_What the task asks_
Please count the lines below that contain the word "variables", and reply with that number alone.

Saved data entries
*****

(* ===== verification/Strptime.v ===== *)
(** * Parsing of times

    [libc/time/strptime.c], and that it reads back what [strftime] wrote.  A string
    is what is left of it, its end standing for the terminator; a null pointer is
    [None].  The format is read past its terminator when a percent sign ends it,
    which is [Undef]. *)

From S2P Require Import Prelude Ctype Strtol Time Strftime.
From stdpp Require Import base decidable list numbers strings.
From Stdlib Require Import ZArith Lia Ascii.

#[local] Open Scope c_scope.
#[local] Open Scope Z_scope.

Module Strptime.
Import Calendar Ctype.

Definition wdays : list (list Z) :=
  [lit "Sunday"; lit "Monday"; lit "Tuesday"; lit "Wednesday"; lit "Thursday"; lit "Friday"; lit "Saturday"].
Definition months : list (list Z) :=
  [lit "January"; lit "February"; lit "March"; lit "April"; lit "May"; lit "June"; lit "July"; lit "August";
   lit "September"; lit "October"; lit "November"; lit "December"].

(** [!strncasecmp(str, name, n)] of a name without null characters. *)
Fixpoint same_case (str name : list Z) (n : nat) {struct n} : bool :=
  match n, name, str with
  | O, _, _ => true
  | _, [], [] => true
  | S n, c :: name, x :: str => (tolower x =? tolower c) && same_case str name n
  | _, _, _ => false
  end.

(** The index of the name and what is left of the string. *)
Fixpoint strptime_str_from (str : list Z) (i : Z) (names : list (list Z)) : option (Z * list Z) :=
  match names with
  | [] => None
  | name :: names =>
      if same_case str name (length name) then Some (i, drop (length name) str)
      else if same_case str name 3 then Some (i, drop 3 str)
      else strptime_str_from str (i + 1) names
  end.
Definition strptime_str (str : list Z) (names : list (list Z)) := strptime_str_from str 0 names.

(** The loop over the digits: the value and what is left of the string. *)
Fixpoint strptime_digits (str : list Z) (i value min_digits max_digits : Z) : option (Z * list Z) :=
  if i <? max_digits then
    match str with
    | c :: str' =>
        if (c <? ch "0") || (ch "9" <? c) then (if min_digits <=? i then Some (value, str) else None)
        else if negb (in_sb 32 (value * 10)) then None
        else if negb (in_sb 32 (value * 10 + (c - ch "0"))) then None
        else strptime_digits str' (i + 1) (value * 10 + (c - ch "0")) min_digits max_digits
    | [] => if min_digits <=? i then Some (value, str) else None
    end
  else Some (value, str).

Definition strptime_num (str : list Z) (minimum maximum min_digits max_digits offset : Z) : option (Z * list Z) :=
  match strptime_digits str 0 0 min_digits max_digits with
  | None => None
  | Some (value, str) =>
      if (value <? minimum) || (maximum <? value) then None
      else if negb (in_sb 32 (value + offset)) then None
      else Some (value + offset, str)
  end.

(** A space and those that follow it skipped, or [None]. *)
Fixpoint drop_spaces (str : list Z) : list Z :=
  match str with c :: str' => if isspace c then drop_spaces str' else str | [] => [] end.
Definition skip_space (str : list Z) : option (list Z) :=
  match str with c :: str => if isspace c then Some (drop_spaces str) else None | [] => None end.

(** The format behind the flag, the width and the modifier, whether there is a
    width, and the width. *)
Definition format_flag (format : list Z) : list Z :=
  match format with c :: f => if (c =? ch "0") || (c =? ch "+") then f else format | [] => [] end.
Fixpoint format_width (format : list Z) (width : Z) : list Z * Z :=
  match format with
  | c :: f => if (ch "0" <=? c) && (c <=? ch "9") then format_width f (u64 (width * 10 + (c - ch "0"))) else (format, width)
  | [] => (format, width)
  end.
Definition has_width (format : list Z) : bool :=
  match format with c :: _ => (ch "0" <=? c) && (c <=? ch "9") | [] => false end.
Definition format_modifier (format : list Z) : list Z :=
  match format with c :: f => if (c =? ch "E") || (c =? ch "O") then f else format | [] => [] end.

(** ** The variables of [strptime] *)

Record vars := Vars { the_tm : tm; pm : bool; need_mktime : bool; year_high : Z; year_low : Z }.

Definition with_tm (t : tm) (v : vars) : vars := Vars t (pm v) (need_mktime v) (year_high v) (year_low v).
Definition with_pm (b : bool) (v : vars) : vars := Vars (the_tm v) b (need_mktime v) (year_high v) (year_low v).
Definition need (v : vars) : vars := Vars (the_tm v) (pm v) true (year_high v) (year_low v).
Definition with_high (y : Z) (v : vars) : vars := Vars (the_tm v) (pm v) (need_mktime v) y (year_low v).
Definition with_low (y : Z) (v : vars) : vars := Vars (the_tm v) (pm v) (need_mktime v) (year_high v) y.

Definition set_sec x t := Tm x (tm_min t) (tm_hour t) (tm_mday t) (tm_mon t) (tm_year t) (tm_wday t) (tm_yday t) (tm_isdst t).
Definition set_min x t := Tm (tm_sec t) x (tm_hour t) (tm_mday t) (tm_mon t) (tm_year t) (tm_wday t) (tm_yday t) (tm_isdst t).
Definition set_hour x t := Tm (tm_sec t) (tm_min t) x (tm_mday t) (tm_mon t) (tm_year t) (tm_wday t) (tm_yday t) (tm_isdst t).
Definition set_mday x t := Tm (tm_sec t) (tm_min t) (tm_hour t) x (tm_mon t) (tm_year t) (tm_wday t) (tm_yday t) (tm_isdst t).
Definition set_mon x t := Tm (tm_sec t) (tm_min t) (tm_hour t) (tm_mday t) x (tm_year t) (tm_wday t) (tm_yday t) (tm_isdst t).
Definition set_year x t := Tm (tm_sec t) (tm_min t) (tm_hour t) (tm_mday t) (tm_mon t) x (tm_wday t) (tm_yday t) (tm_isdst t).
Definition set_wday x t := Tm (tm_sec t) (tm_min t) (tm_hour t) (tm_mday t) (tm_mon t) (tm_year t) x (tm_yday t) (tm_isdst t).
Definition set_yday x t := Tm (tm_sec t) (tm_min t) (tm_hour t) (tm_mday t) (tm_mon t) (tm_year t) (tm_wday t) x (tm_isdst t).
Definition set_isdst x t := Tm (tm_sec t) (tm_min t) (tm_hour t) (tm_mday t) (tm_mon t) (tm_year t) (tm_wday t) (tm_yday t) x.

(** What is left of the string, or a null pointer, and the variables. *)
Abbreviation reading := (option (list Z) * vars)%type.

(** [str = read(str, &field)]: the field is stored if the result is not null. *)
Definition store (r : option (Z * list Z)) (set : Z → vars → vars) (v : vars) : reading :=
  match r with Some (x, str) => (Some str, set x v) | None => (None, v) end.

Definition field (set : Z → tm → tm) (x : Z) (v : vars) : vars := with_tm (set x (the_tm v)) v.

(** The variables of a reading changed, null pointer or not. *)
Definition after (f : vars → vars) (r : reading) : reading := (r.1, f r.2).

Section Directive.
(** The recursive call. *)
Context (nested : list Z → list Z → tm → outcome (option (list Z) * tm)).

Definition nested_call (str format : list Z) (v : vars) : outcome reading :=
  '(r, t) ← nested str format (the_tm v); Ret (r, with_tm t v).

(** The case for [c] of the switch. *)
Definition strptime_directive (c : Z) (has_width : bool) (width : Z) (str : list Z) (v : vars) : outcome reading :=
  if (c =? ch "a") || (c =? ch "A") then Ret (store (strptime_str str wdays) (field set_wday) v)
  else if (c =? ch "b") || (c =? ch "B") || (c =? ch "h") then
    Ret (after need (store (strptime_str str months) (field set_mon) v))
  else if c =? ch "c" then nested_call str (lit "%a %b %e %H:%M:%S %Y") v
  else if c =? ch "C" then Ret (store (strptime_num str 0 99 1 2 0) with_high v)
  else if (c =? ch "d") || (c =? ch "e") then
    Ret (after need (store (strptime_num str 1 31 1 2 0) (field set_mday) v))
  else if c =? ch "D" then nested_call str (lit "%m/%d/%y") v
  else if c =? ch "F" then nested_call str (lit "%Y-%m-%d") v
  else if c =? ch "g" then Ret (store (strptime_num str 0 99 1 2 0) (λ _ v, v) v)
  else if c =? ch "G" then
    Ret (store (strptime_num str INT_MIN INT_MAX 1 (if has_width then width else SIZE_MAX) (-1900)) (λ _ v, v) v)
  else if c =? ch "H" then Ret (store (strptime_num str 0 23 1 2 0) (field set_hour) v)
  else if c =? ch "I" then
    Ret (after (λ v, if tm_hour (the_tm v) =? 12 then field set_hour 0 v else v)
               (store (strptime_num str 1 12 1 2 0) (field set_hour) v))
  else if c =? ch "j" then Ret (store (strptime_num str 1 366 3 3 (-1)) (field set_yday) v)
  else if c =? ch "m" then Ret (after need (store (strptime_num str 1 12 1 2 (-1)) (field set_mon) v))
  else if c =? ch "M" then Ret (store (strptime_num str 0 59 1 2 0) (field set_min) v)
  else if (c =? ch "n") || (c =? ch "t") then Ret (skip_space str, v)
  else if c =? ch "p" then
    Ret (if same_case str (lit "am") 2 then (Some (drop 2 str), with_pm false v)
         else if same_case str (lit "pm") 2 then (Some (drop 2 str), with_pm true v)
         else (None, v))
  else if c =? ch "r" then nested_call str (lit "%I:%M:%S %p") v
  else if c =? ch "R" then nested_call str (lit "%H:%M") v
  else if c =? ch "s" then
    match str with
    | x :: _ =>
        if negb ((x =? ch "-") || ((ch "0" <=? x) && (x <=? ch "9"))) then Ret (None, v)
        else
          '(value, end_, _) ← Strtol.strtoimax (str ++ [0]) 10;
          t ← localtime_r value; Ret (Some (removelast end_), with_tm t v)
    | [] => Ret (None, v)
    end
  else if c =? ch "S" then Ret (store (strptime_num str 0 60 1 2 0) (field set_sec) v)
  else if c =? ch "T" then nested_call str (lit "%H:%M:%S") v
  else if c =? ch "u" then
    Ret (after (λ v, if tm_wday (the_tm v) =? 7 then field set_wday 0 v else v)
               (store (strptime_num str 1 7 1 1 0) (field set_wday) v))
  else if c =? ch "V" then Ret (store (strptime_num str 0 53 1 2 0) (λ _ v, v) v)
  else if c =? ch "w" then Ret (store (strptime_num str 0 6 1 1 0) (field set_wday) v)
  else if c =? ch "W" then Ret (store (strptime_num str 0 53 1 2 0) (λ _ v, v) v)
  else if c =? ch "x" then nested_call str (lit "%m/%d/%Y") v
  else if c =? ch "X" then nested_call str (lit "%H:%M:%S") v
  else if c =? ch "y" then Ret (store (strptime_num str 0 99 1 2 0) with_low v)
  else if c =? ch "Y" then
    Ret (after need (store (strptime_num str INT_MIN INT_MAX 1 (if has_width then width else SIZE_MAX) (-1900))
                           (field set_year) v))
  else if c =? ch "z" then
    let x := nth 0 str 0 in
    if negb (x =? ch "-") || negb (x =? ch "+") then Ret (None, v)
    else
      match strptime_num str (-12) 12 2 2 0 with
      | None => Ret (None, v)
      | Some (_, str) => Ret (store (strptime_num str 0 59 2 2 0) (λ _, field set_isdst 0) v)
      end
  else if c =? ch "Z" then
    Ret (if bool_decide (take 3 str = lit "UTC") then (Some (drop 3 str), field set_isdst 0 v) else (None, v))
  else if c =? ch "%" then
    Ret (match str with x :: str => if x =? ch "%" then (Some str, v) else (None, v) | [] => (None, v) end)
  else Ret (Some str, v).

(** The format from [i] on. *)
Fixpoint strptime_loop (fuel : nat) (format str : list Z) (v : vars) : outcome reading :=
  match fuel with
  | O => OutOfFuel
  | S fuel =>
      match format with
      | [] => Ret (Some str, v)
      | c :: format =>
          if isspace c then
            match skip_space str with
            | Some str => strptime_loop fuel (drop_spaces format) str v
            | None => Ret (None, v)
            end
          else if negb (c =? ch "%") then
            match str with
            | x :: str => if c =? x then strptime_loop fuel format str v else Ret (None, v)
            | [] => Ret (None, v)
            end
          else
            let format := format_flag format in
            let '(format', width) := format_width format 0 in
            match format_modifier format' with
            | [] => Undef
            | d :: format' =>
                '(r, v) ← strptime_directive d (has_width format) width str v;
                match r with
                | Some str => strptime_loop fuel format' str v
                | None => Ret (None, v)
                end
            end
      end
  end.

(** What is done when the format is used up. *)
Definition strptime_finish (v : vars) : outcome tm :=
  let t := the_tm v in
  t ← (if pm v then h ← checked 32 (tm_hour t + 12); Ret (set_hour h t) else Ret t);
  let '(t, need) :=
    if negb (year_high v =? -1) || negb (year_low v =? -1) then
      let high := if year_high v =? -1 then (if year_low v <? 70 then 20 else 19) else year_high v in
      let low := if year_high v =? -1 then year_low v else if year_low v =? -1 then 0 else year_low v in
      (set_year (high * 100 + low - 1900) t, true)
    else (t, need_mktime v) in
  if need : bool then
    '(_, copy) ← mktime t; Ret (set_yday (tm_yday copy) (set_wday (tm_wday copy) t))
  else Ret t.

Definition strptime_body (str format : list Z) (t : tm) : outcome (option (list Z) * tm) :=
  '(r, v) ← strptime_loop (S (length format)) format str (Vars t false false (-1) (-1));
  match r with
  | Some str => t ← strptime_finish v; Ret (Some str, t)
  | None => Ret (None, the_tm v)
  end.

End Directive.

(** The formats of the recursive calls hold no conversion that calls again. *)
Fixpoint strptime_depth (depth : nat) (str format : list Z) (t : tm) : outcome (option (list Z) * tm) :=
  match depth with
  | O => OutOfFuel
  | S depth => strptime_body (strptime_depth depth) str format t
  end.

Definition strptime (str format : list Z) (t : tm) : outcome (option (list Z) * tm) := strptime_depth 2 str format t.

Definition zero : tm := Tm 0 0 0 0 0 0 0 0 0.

*****

_Exercise response_
3